Red Cat Holdings delivered its fiscal Q4 results on June 18 — and bears wasted no time adding to an already heavy position.
Short interest has climbed meaningfully since the print. It now stands at 26% of the free float, up from the 23.8% flagged in last week's pre-earnings note. That is a roughly 2.2 percentage-point jump in a week — around 1.6 million additional shares borrowed against the float. The ORTEX short score has crept up to 69.1, a fresh high for the recent run and a level that places RCAT in the bottom 4th percentile of its universe on short score rank. Bears have not merely held their ground post-earnings — they have leaned in.
The borrow market has tightened sharply to match. Availability has dropped to 17.9%, nearly half the 34% reading seen before the earnings release. Put another way, for every share still available to borrow, roughly five are already out on loan — the tightest the lending pool has been since late May when availability briefly grazed zero. The cost to borrow has also risen 24% on the week to 1.26%, reversing a multi-week decline. Availability has now fallen 48% in a single week. Despite that tightening, borrowing costs remain a fraction of the near-4% levels seen in early May, so shorts face rising but not yet prohibitive costs to maintain their positions. Options traders, by contrast, are not especially alarmed: the put/call ratio at 0.45 is marginally below its 20-day average of 0.47 and well inside the 52-week range. Call interest continues to dominate, a mild divergence from what the short book is saying.
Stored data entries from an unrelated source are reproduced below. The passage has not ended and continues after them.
(** A page of another directory (or the kernel directory's page) is not among
    the pages a mapping into [a] may write. *)
Lemma outside_footprint st a k :
  spaces_ok st -> a ∈ vs_dirs st ->
  (k = PAGE_DIR_ADDR / 4096 \/ exists b, b ∈ vs_dirs st /\ b <> a /\ private_page (vs_mem st) b k) ->
  ~ (private_page (vs_mem st) a k \/ pa_isfree (vs_alloc st) k = true).
Proof.
  intros Hst Ha [->|(b & Hb & Hne & Hk)] [Hq|Hq].
  - by eapply (so_kpage _ Hst a).
  - pose proof (kd_dir _ _ (so_kernel _ Hst)). congruence.
  - by eapply (so_disjoint _ Hst b a k).
  - destruct (so_dir _ Hst b Hb) as (Hd & _ & _). pose proof (private_not_free _ _ _ _ Hd Hk). congruence.
Qed.

Lemma map_preserves_spaces st p' m' pd virt phys r :
  spaces_ok st -> pd ∈ vs_dirs st -> is_u32 virt -> is_u32 phys ->
  vmm_map_user_page (vs_alloc st) (vs_mem st) pd virt phys = (p', m', r) ->
  spaces_ok (mk_vm_state p' m' (vs_dirs st)).
Proof.
  intros Hst Hin Hv Hph E. destruct (so_dir _ Hst pd Hin) as (Hd & Hu & Hkw).
  destruct (map_user_page_spec _ _ _ _ _ _ _ _ (so_alloc _ Hst) Hd Hu Hv Hph E)
    as [(-> & _ & Hm & Hu')|(_ & -> & ->)]; [|by destruct st]. clear E.
  destruct Hm as [Hp' Hd' _ _ Hfr Hfree Hpv Hlow].
  assert (Hok : ~ (private_page (vs_mem st) pd (PAGE_DIR_ADDR / 4096) \/
                   pa_isfree (vs_alloc st) (PAGE_DIR_ADDR / 4096) = true))
    by (apply outside_footprint; auto).
  assert (Hkeep : forall di, 0 <= di < 2 -> dir_word m' PAGE_DIR_ADDR di = dir_word (vs_mem st) PAGE_DIR_ADDR di)
    by (intros; eapply kernel_words_same; eauto).
  assert (Hoth : forall b, b ∈ vs_dirs st -> b <> pd ->
    (forall di, 0 <= di < 1024 -> dir_word m' b di = dir_word (vs_mem st) b di) /\
    (forall k, private_page m' b k <-> private_page (vs_mem st) b k)).
  { intros b Hb Hne. destruct (so_dir _ Hst b Hb) as (Hdb & _ & _).
    eapply words_same; [exact Hdb|exact Hfr|]. apply outside_footprint; auto. right. exists b.
    split_and!; auto. by left. }
  assert (Hfk : forall q, pa_isfree (vs_alloc st) q = false -> pa_isfree p' q = false).
  { intros q Hq. destruct (pa_isfree p' q) eqn:Eq; [|done]. apply Hfree in Eq. congruence. }
  constructor; simpl; auto.
  - eapply kernel_dir_same; eauto using so_kernel.
  - intros di Hdi. rewrite Hkeep by done. by apply so_present.
  - intros b Hb. destruct (Z.eq_dec b pd) as [->|Hne].
    + split_and!; auto. intros di Hdi. rewrite Hlow, Hkeep by done. auto.
    + destruct (so_dir _ Hst b Hb) as (H1 & H2 & H3). destruct (Hoth b Hb Hne) as [E1 _]. split_and!.
      * eapply dir_ok_same; eauto.
      * intros di Hdi. rewrite E1 by lia. auto.
      * intros di Hdi. rewrite E1, Hkeep by lia. auto.
  - intros b Hb Hq. destruct (Z.eq_dec b pd) as [->|Hne].
    + apply Hok. auto.
    + apply Hoth in Hq; auto. by eapply (so_kpage _ Hst b).
  - assert (Hcross : forall b q, b ∈ vs_dirs st -> b <> pd -> private_page m' b q -> ~ private_page m' pd q).
    { intros b q Hb Hne Hq Hq'. apply Hpv in Hq'. apply Hoth in Hq; auto.
      eapply (outside_footprint st pd q); eauto. }
    intros a b q Ha Hb Hab Hqa Hqb.
    destruct (Z.eq_dec a pd) as [->|Hna]; [eapply (Hcross b q); eauto|].
    destruct (Z.eq_dec b pd) as [->|Hnb]; [eapply (Hcross a q); eauto|].
    apply Hoth in Hqa; [|done..]. apply Hoth in Hqb; [|done..].
    exact (so_disjoint _ Hst a b q Ha Hb Hab Hqa Hqb).
Qed.

Lemma vm_step_spaces st st' : vm_step st st' -> spaces_ok st -> spaces_ok st'.
Proof.
  intros [? ? ? ? E Hne|? ? ? ? ? ? ? Hin Hv Hph E] Hst.
  - exact (create_preserves_spaces _ _ _ _ Hst E Hne).
  - exact (map_preserves_spaces _ _ _ _ _ _ _ Hst Hin Hv Hph E).
Qed.

Lemma vm_steps_spaces st st' : rtc vm_step st st' -> spaces_ok st -> spaces_ok st'.
Proof. induction 1; eauto using vm_step_spaces. Qed.

Lemma spaces_other_dir st m' pdA pdB w :
  spaces_ok st -> pdA ∈ vs_dirs st -> pdB ∈ vs_dirs st -> pdA <> pdB ->
  same_outside (vs_mem st) m' (fun q => private_page (vs_mem st) pdA q \/ pa_isfree (vs_alloc st) q = true) ->
  is_u32 w -> lookup_same (vs_mem st) m' pdB w.
Proof.
  intros Hst HA HB Hne Hs Hw.
  destruct (so_dir _ Hst pdA HA) as (HdA & _ & HkA). destruct (so_dir _ Hst pdB HB) as (HdB & _ & HkB).
  apply (other_dir_same (vs_alloc st) (vs_mem st) m' pdA pdB w); auto.
  - intros di Hdi. rewrite HkA by done. by apply so_present.
  - intros di Hdi. by rewrite HkA, HkB.
  - intros k Hk. apply (so_disjoint _ Hst pdB pdA k); auto.
Qed.
End spaces.

Lemma boot_client_ok rs : pmm_client_ok (pmm_init rs).
Proof.
  split; [apply pmm_init_ok|]. destruct (page_free (pmm_init rs) 0) eqn:E; [|done].
  destruct rs as [|r rs].
  - apply init_fallback_spec in E. lia.
  - apply init_regions_spec in E; [lia|done].
Qed.

Lemma boot_low_used rs q : q < 1024 -> page_free (pmm_init rs) q = false.
Proof.
  intros Hq. destruct (page_free (pmm_init rs) q) eqn:E; [|done].
  destruct rs as [|r rs].
  - apply init_fallback_spec in E. lia.
  - apply init_regions_spec in E; [lia|done].
Qed.

(** The state at boot: paging just enabled, nothing allocated yet. *)
Definition boot_vmm : vmm := mk_vmm ∅ PAGE_TABLE_START false 0.

Lemma boot_kernel_dir_ok rs : kernel_dir_ok (pmm_init rs) (v_mem (vmm_init boot_vmm)).
Proof. apply vmm_init_kernel_dir_ok. intros q Hq. apply boot_low_used. lia. Qed.

Lemma identity_walk v virt :
  is_u32 virt ->
  let d := pde (v_mem (vmm_init v)) PAGE_DIR_ADDR virt in
  if virt <? 0x800000
  then d = (0x301 + dir_index virt) * 4096 + 3 /\
       rd32 (v_mem (vmm_init v)) (pte_addr (v_mem (vmm_init v)) PAGE_DIR_ADDR virt) = virt / 4096 * 4096 + 3
  else d = 0.
Proof.
  intros Hv. pose proof (dir_index_range virt Hv) as Hdi. pose proof (table_index_range virt) as Hti.
  destruct (vmm_init_tables v) as (H0 & H1 & HA & HB). pose proof (vmm_init_dir_high v) as HD.
  generalize dependent (v_mem (vmm_init v)). intros m H0 H1 HA HB HD. cbn zeta.
  assert (Hpg : virt / 4096 = 1024 * dir_index virt + table_index virt).
  { rewrite dir_index_eq, table_index_eq. change (2 ^ 22) with (2 ^ 12 * 1024). rewrite <- Z.div_div by lia.
    apply Z.div_mod. lia. }
  unfold is_u32 in Hv. destruct (virt <? 0x800000) eqn:Hlow; b2p.
  - assert (Hd : dir_index virt = 0 \/ dir_index virt = 1).
    { rewrite dir_index_eq in *. Z.to_euclidean_division_equations. lia. }
    unfold pte_addr, pde. rewrite Hpg. destruct Hd as [E|E]; rewrite E.
    + change (PAGE_DIR_ADDR + 4 * 0) with PAGE_DIR_ADDR. rewrite H0. split; [done|].
      change (frame_of (0x301000 + 3)) with PAGE_TABLE_START. rewrite HA by done. lia.
    + change (PAGE_DIR_ADDR + 4 * 1) with (PAGE_DIR_ADDR + 4). rewrite H1. split; [done|].
      change (frame_of (0x302000 + 3)) with (PAGE_TABLE_START + 0x1000). rewrite HB by done. lia.
  - apply HD. rewrite dir_index_eq in *. Z.to_euclidean_division_equations. lia.
Qed.

Definition boot_state (rs : list boot_mem_region) : vm_state pmm :=
  mk_vm_state (pmm_init rs) (v_mem (vmm_init boot_vmm)) [].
The Street remains bullish on paper, though the gap between analyst optimism and current price is striking. Five analysts carry Buy ratings, with a mean target of $22 against the current price of $10.18 — implying well over 100% upside on the consensus view. The most recent initiations came from Roth Capital in early June (target $25) and HC Wainwright in late May (target $20), both at Buy. The earnings reaction itself offered little comfort to either camp: the stock fell 5.1% on June 18, the sharpest single-day post-earnings drop in the recent history available. Forward EPS estimates are improving — the 12-month forward EPS growth rank sits at the 86th percentile and the EPS surprise rank at a remarkable 99th — but quality metrics remain a drag, with negative PE and EV/EBITDA multiples reflecting an unprofitable business. The price-to-book multiple of 4.3x is the one valuation anchor that isn't negative.
One insider transaction stands out from the post-earnings window. Director Paul Funk sold 165,028 shares at $11.50 on June 11 for just under $1.9 million — a meaningful disposal at a price now above where the stock trades. That timing, roughly a week before the earnings-day drop to around $10, is worth noting. The CEO's own activity in the same period was negligible: a small award-related sale of 1,570 shares in early April. Major institutions have been adding — BlackRock increased its stake by 2.8 million shares as of May 31, and State Street added 550,000 — but those filings predate the earnings print.
Among close peers, the defense-drone group had a rough week across the board. SPAI fell 9.2% on the week, AIRO dropped 8.9%, and KTOS lost nearly 11%. RDW was the hardest hit at -17.6%. RCAT's own -6.6% weekly decline was softer than most of the group, suggesting the stock did not uniquely underperform its sector peers even after the post-earnings drop. Whether that relative resilience holds as short interest continues to build — now at a multi-week high and still rising — is the central tension heading into the July 27 next reporting window.